(** A duration is the value of its text and lies in its range. *)
Definition in_range (value : string) (d lo hi : duration) : Prop :=
  ParseDuration value = Some d ∧ lo <= d <= hi.

(** What the rest of the program relies on. *)
Record config_valid (url_Parse : string → option URL) (ParseAddrPort : string → option Z) (c : Config)
    : Prop := {
  cv_version : Version c = 1;
  cv_dsn : (DSN (Postgres c) = "") ↔ (DSNEnv (Postgres c) ≠ "");
  cv_dsn_env : DSNEnv (Postgres c) ≠ "" → environment_name (DSNEnv (Postgres c));
  cv_slot : identifier (Slot (Postgres c));
  cv_publication : identifier (Publication (Postgres c));
  cv_prefix : MessagePrefix (Postgres c) = "writerelay.v1";
  cv_status : in_range (StatusIntervalValue (Postgres c)) (StatusInterval (Postgres c)) Second (5 * Minute);
  cv_events : 1 <= MaxTransactionEvents (Postgres c) <= 1000000;
  cv_bytes : 262144 <= MaxTransactionBytes (Postgres c);
  cv_path : Path (SpoolSection c) ≠ "";
  cv_event_bytes : 1 <= MaxEventBytes (SpoolSection c) <= 262144;
  cv_disk : (PauseBelowBytes (DiskSpace (SpoolSection c)) = 0 ∧
             ResumeAtBytes (DiskSpace (SpoolSection c)) = 0) ∨
    0 < PauseBelowBytes (DiskSpace (SpoolSection c)) < ResumeAtBytes (DiskSpace (SpoolSection c));
  cv_check : in_range (CheckIntervalValue (DiskSpace (SpoolSection c)))
    (CheckInterval (DiskSpace (SpoolSection c))) Second Minute;
  cv_poll : in_range (PollIntervalValue (DeliverySection c)) (PollInterval (DeliverySection c))
    (50 * Millisecond) Minute;
  cv_timeout : in_range (RequestTimeoutValue (DeliverySection c)) (RequestTimeout (DeliverySection c))
    (100 * Millisecond) (2 * Minute);
  cv_initial : in_range (InitialDelayValue (Retry (DeliverySection c)))
    (InitialDelay (Retry (DeliverySection c))) (100 * Millisecond) Hour;
  cv_max : in_range (MaxDelayValue (Retry (DeliverySection c)))
    (MaxDelay (Retry (DeliverySection c))) (100 * Millisecond) (24 * Hour);
  cv_delays : InitialDelay (Retry (DeliverySection c)) <= MaxDelay (Retry (DeliverySection c));
  cv_attempts : 1 <= MaxAttempts (Retry (DeliverySection c)) <= 1000;
  cv_names : NoDup (map sk_Name (Sinks (DeliverySection c)));
  cv_sinks : Forall (sink_valid url_Parse) (Sinks (DeliverySection c));
  cv_listen : Listen (Monitoring c) ≠ "" → ∃ port, ParseAddrPort (Listen (Monitoring c)) = Some port ∧ port ≠ 0;
  cv_sample : in_range (SampleIntervalValue (Monitoring c)) (SampleInterval (Monitoring c)) Second (5 * Minute);
  cv_level : Level (Logging c) ∈ ["debug"; "info"; "warn"; "error"];
  cv_format : Format (Logging c) ∈ ["text"; "json"];
}.

(** The setting of the file, or its documented default where the file has
    none. *)
Definition or_default {A} `{EqDecision A} (none : A) (d a a' : A) : Prop :=
  (a = none → a' = d) ∧ (a ≠ none → a' = a).

(** [c'] has the settings of [c], with the documented defaults. *)
Record config_of (c c' : Config) : Prop := {
  co_postgres : (DSN (Postgres c'), DSNEnv (Postgres c'), Slot (Postgres c'), Publication (Postgres c'),
      CreateSlotIfMissing (Postgres c')) =
    (DSN (Postgres c), DSNEnv (Postgres c), Slot (Postgres c), Publication (Postgres c),
      CreateSlotIfMissing (Postgres c));
  co_status : or_default "" "10s" (StatusIntervalValue (Postgres c)) (StatusIntervalValue (Postgres c'));
  co_events : or_default 0 10000 (MaxTransactionEvents (Postgres c)) (MaxTransactionEvents (Postgres c'));
  co_bytes : or_default 0 8388608 (MaxTransactionBytes (Postgres c)) (MaxTransactionBytes (Postgres c'));
  co_spool : (Path (SpoolSection c'), PauseBelowBytes (DiskSpace (SpoolSection c')),
      ResumeAtBytes (DiskSpace (SpoolSection c'))) =
    (Path (SpoolSection c), PauseBelowBytes (DiskSpace (SpoolSection c)),
      ResumeAtBytes (DiskSpace (SpoolSection c)));
  co_event_bytes : or_default 0 262144 (MaxEventBytes (SpoolSection c)) (MaxEventBytes (SpoolSection c'));
  co_check : or_default "" "5s" (CheckIntervalValue (DiskSpace (SpoolSection c)))
    (CheckIntervalValue (DiskSpace (SpoolSection c')));
  co_poll : or_default "" "1s" (PollIntervalValue (DeliverySection c)) (PollIntervalValue (DeliverySection c'));
  co_timeout : or_default "" "10s" (RequestTimeoutValue (DeliverySection c))
    (RequestTimeoutValue (DeliverySection c'));
  co_initial : or_default "" "1s" (InitialDelayValue (Retry (DeliverySection c)))
    (InitialDelayValue (Retry (DeliverySection c')));
  co_max : or_default "" "5m" (MaxDelayValue (Retry (DeliverySection c)))
    (MaxDelayValue (Retry (DeliverySection c')));
  co_attempts : or_default 0 10 (MaxAttempts (Retry (DeliverySection c)))
    (MaxAttempts (Retry (DeliverySection c')));
  co_sinks : Sinks (DeliverySection c') = Sinks (DeliverySection c);
  co_listen : Listen (Monitoring c') = Listen (Monitoring c);
  co_sample : or_default "" "15s" (SampleIntervalValue (Monitoring c)) (SampleIntervalValue (Monitoring c'));
  co_level : or_default "" "info" (Level (Logging c)) (Level (Logging c'));
  co_format : or_default "" "text" (Format (Logging c)) (Format (Logging c'));
}.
- - - - - - -
**What the task asks**
Filter on the word "Record": copy each matching line from the entries above.

**Task output**
Record config_valid (url_Parse : string → option URL) (ParseAddrPort : string → option Z) (c : Config)
Record config_of (c c' : Config) : Prop := {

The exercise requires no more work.